◆ RECORDED DATA ◆
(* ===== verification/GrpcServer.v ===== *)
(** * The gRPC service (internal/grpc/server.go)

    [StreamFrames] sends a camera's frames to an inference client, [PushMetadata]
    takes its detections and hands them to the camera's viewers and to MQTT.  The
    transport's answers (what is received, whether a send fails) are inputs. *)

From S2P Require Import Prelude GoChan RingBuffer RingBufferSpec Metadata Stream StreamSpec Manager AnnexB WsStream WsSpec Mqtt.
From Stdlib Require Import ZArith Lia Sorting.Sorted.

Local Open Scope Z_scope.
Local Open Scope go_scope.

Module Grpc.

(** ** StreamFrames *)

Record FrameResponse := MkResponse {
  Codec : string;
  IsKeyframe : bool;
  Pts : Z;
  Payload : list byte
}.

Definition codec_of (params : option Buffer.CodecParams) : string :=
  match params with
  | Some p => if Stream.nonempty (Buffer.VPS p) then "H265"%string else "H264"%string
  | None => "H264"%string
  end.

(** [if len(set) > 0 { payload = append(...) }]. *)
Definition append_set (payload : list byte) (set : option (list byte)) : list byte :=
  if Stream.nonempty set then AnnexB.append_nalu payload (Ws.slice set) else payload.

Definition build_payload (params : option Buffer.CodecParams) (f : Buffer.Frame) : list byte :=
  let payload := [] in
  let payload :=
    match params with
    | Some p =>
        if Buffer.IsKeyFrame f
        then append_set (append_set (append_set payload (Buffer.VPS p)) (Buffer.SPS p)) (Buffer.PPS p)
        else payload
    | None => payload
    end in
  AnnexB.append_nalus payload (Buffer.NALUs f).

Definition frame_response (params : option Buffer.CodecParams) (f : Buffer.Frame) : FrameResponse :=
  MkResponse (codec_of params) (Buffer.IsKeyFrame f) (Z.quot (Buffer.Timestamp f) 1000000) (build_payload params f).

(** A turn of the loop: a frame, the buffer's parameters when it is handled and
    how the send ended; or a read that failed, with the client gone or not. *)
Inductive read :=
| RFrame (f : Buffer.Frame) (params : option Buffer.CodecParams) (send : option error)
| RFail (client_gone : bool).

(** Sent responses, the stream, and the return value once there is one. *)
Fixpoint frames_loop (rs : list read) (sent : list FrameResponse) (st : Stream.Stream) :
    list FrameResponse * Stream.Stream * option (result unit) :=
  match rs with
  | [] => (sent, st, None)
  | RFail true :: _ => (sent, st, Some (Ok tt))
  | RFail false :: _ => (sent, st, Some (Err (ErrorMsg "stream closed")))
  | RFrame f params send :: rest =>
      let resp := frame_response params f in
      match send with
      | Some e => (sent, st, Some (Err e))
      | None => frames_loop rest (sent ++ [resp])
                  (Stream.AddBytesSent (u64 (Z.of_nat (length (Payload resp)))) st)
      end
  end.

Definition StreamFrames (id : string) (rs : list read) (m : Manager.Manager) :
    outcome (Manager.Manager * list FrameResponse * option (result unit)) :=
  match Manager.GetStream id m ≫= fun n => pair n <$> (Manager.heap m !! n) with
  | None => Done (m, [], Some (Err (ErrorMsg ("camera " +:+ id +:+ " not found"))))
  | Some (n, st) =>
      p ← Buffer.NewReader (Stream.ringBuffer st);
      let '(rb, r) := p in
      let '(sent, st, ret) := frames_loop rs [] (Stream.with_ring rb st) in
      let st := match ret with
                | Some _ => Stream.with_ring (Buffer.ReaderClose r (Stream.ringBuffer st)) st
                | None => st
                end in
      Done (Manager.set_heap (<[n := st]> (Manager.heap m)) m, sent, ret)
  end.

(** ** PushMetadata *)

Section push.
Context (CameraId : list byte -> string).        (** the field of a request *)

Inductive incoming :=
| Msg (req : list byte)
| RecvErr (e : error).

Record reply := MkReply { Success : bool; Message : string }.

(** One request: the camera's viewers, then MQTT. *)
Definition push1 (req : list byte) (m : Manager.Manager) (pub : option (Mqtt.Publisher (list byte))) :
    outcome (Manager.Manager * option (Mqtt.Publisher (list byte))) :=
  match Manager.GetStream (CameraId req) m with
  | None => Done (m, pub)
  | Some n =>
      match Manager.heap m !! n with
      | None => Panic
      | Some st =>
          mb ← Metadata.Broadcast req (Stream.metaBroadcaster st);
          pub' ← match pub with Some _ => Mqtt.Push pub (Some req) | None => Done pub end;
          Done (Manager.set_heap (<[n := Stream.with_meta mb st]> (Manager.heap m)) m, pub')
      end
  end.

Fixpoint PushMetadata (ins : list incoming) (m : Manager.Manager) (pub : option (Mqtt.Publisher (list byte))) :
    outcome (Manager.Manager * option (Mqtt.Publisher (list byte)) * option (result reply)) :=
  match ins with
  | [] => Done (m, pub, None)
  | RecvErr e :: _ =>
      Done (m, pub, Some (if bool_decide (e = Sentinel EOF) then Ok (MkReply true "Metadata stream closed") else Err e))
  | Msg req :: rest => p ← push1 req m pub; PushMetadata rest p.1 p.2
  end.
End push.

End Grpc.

◆ INSTRUCTIONS FOR THE TASK ◆
Tally every line in the listing that holds "else" and answer with the total only.

◆ ANSWER TO THE PROBLEM ◆
4